Old man exhausted by world's fanciest game of make-believe.
It gets meilleur, Javert!
I understand Hamlet, because if my uncle murdered my father, I'd probably just make him watch my shitty one-act play about it.
I'm not big on conspiracy theories, but don't you think it's strange that there's been no new Banksy art since Whitney Houston died?
An important thing to remember about The Mary Tyler Moore Show is that Mary's wacky character trait is "wanting a career."
"But the person you marry has to be of the OPPOSITE sex" sounds like a rule from a bad board game.
At age 23, Monica Lewinsky was sexually involved with Bill Clinton. I'm 24 and I haven't even KISSED a sitting US President. :(
If two of your friends like Anne Hathaway, there's a good chance you're Anne Hathaway.
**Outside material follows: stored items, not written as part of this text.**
Lemma pool_call_ok v v2 : jobs_ok v -> pool_call v v2 -> jobs_ok v2 /\ Jobs.kept_slots (jobs v) (jobs v2).
Proof.
  intros Hv Hc.
  assert (forall n, jobs_ok (set_next v n)) as Hset1.
  { intros n. destruct Hv as [[? ? ? ? ? ? ? ? ? ?] ?]. split; [split|]; cbn; done. }
  assert (forall sp, jobs_ok (set_splits v sp)) as Hset2.
  { intros sp. destruct Hv as [[? ? ? ? ? ? ? ? ? ?] ?]. split; [split|]; cbn; done. }
  destruct Hc as [t now|t|value prev outs now| |s|id gen t|id gen digest check].
  - split; [by apply set_tip_ok|]. unfold set_tip. cbn zeta. set (w := {| policy := _ |}). change (jobs v) with (jobs w).
    destruct (is_some t); [apply evict_jobs_kept|apply kept_slots_refl].
  - split; [apply Hset1|apply kept_slots_refl].
  - split; [apply Hset2|apply kept_slots_refl].
  - split; [apply Hset2|apply kept_slots_refl].
  - split; [apply Hset2|apply kept_slots_refl].
  - split; [by apply set_job_txns_ok|]. destruct (set_job_txns_spec v id gen t Hv) as [[_ ->]|(st & js & _ & -> & Hk & _)];
      [apply kept_slots_refl|exact Hk].
  - split; [by apply record_block_check_ok|]. by destruct (record_block_check_kept v id gen digest check Hv) as (js & -> & Hk & _).
Qed.

(** What verifying a share leaves of the slots. *)
Lemma verify_jobs v s abw now v2 r : length (jobs v) = Z.to_nat MAX_JOBS -> uint 8 (job_id s) ->
  verify v s abw now = Some (v2, r) ->
  (v2 = v /\ forall share, r <> Ok share) \/
  exists j cb st, resolve v s = Ok (j, cb) /\ base_state v s now = Some st /\
    Jobs.kept_slots (<[Z.to_nat (job_id s) := Some (with_coinbase s st)]> (jobs v)) (jobs v2).
Proof.
  intros Hlen Hid Hv. unfold verify in Hv. destruct (rebuild v s abw) as [[share|]|] eqn:Hr; cbn [mbind option_bind] in Hv; [|left; by injection Hv as <- <-|done].
  unfold check_rebuilt in Hv. destruct (check_job_header v s share) as [[]|]; [|left; cbn [mbind option_bind] in Hv; by injection Hv as <- <-].
  destruct (meets_share_target s share || rb_is_block share) eqn:Em.
  - destruct (rebuild_sections v s abw share Hr) as [[j cb] Hres].
    destruct (install_sections_eq v s (rb_raw_pow_hash share) now j cb Hlen Hid Hres) as (st & Hb & E).
    rewrite E in Hv. destruct (_ && contains _ _); [by left; injection Hv as <- <-|].
    destruct (is_some (ShareMsg.coinbase s) && _); [by left; injection Hv as <- <-|]. right. exists j, cb, st. split; [done|]. split; [done|].
    cbn [mbind option_bind] in Hv. injection Hv as <- _. set (v3 := after_install _ _ _ _). change (<[Z.to_nat (job_id s) := _]> _) with (jobs v3).
    destruct (is_some (tip v)); [apply evict_jobs_kept|apply kept_slots_refl].
  - left. cbn [mbind option_bind] in Hv. destruct (check_share v s share now) as [[]|]; cbn [mbind result_bind] in Hv; [|by injection Hv as <- <-].
    apply orb_false_iff in Em as [Em _]. rewrite Em in Hv. cbn [ensure] in Hv. by injection Hv as <- <-.
Qed.
Lemma answer_settles s plain s2 told : on_coinbaser_response s plain = (s2, told) ->
  pool_state s2 = pool_state s /\ (awaiting_coinbaser s2 = awaiting_coinbaser s \/ awaiting_coinbaser s2 = None) /\
  settles (awaiting_coinbaser s) ((fun '(p, r) => Settles p (Some r)) <$> option_list told) (awaiting_coinbaser s2).
Proof.
  unfold on_coinbaser_response. destruct (decode_coinbaser_response plain) as [r|e]; destruct (awaiting_coinbaser s) as [p|] eqn:E.
  - destruct (Z.eqb_spec (pending_value p) (response_value r)) as [Hv|]; intros [= <- <-]; rewrite ?E; (split; [done|split; [auto|]]); cbn; constructor; [|constructor].
    by intros r2 [= <-].
  - intros [= <- <-]. rewrite E. split_and!; [done|auto|constructor].
  - intros [= <- <-]. split_and!; [done|auto|]. cbn. constructor; [by intros r2 [= <-]|constructor].
  - intros [= <- <-]. rewrite E. split_and!; [done|auto|constructor].
Qed.

Lemma given_up_settles s now s2 told : coinbaser_timed_out s now = (s2, told) ->
  settles (awaiting_coinbaser s) ((fun p => Settles p None) <$> option_list told) (awaiting_coinbaser s2) /\
  forall p, awaiting_coinbaser s2 = Some p -> duration_since now (requested_at p) < COINBASER_WAIT.
Proof.
  unfold coinbaser_timed_out. destruct (awaiting_coinbaser s) as [p|] eqn:E; [|intros [= <- <-]; rewrite E; split; [constructor|done]].
  destruct (Z.leb_spec COINBASER_WAIT (duration_since now (requested_at p))); intros [= <- <-]; cbn; rewrite ?E.
  - split; [constructor; [done|constructor]|done].
  - split; [constructor|by intros q [= <-]].
Qed.

Lemma send_share_awaiting u t s q now s2 m : send_share u t s q now = Some (s2, m) -> awaiting_coinbaser s2 = awaiting_coinbaser s.
Proof.
  unfold send_share. destruct (negb _); [by intros [= <- <-]|]. destruct (match job_abw _ with Some a => _ | None => _ end) as [held|]; [|done].
  cbn. destruct held; cbn; [|by intros [= <- <-]]. case_match; [|by intros [= <- <-]].
  destruct (sections_for _ _) as [[sent [a b]]|]; [|done]. cbn. by intros [= <- <-].
Qed.

Lemma send_shares_awaiting u t l now : forall s s2 ms, send_shares u t s l now = Some (s2, ms) -> awaiting_coinbaser s2 = awaiting_coinbaser s.
Proof.
  induction l as [|q l IH]; intros s s2 ms; cbn; [by intros [= <- <-]|]. destruct (send_share u t s q now) as [[s1 m]|] eqn:E; [|done].
  cbn. destruct (send_shares u t s1 l now) as [[s3 k]|] eqn:E2; [|done]. cbn. intros [= <- <-].
  rewrite (IH _ _ _ E2). by eapply send_share_awaiting.
Qed.

(** [send_pending] puts the request left for it on the wire and touches no other. *)
Lemma send_pending_asks u v3 t s now s2 payloads : send_pending u v3 t s now = Some (s2, payloads) ->
  settles (awaiting_coinbaser s) (Asks <$> option_list (coinbaser_request (view (pool_state s)))) (awaiting_coinbaser s2) /\
  forall p, coinbaser_request (view (pool_state s)) = Some p ->
    encode_coinbaser_request {| request_value := pending_value p; request_prev_hash := pending_prev_hash p |} ∈ payloads.
Proof.
  unfold send_pending. set (req := coinbaser_request (view (pool_state s))).
  destruct (match req with Some r => _ | None => _ end) as [s1 requests] eqn:E1.
  assert (settles (awaiting_coinbaser s) (Asks <$> option_list req) (awaiting_coinbaser s1) /\
    forall p, req = Some p -> requests = [encode_coinbaser_request {| request_value := pending_value p; request_prev_hash := pending_prev_hash p |}])
    as [Hs Hreq].
  { destruct req as [r|]; injection E1 as <- <-; cbn; split; [apply settles_asks, settles_nil|by intros p [= <-]|apply settles_nil|done]. }
  destruct (if negb v3 then _ else _) as [waiting|]; [|done]. cbn [mbind option_bind]. destruct waiting.
  - intros [= <- <-]. split; [done|]. intros p ->%Hreq. by apply list_elem_of_singleton.
  - destruct (take_queued_shares (pool_state s1)) as [p0 batch]. destruct (send_shares u t (set_pool s1 p0) batch now) as [[s3 k]|] eqn:E2; [|done].
    cbn. intros [= <- <-]. apply send_shares_awaiting in E2. cbn in E2. rewrite E2. split; [done|]. intros p ->%Hreq.
    apply elem_of_app. left. by apply list_elem_of_singleton.
Qed.

Section turns.
Context `{Digests, !Json}.
Context (c : SessionConfig).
"If she didn't want to be eaten by a wolf, then why did she wear that little red riding hood?" - Geraldo reading to preschoolers
Where do I donate to win a chance to see "Magic Mike" with Mitt Romney?
Are you sure Hitler's the worst person ever? Because my friend Becky said she's "officially the worst" after eating three cupcakes.
Where do straight people keep all their trophies for "knowing someone was gay all along"?
Backs to a cliff, Waldo and Carmen Sandiego lock eyes. "At the Beginning" plays. "I know a place they'll never find us, Carm." They jump.
The most implausible thing about Spongebob Squarepants is that he's a homeowner with a minimum wage job.
Joe Biden unzips his face and he's Tom Hanks. Paul Ryan unzips and he's Meg Ryan. "I hoped it would be you," she says, tears in her eyes.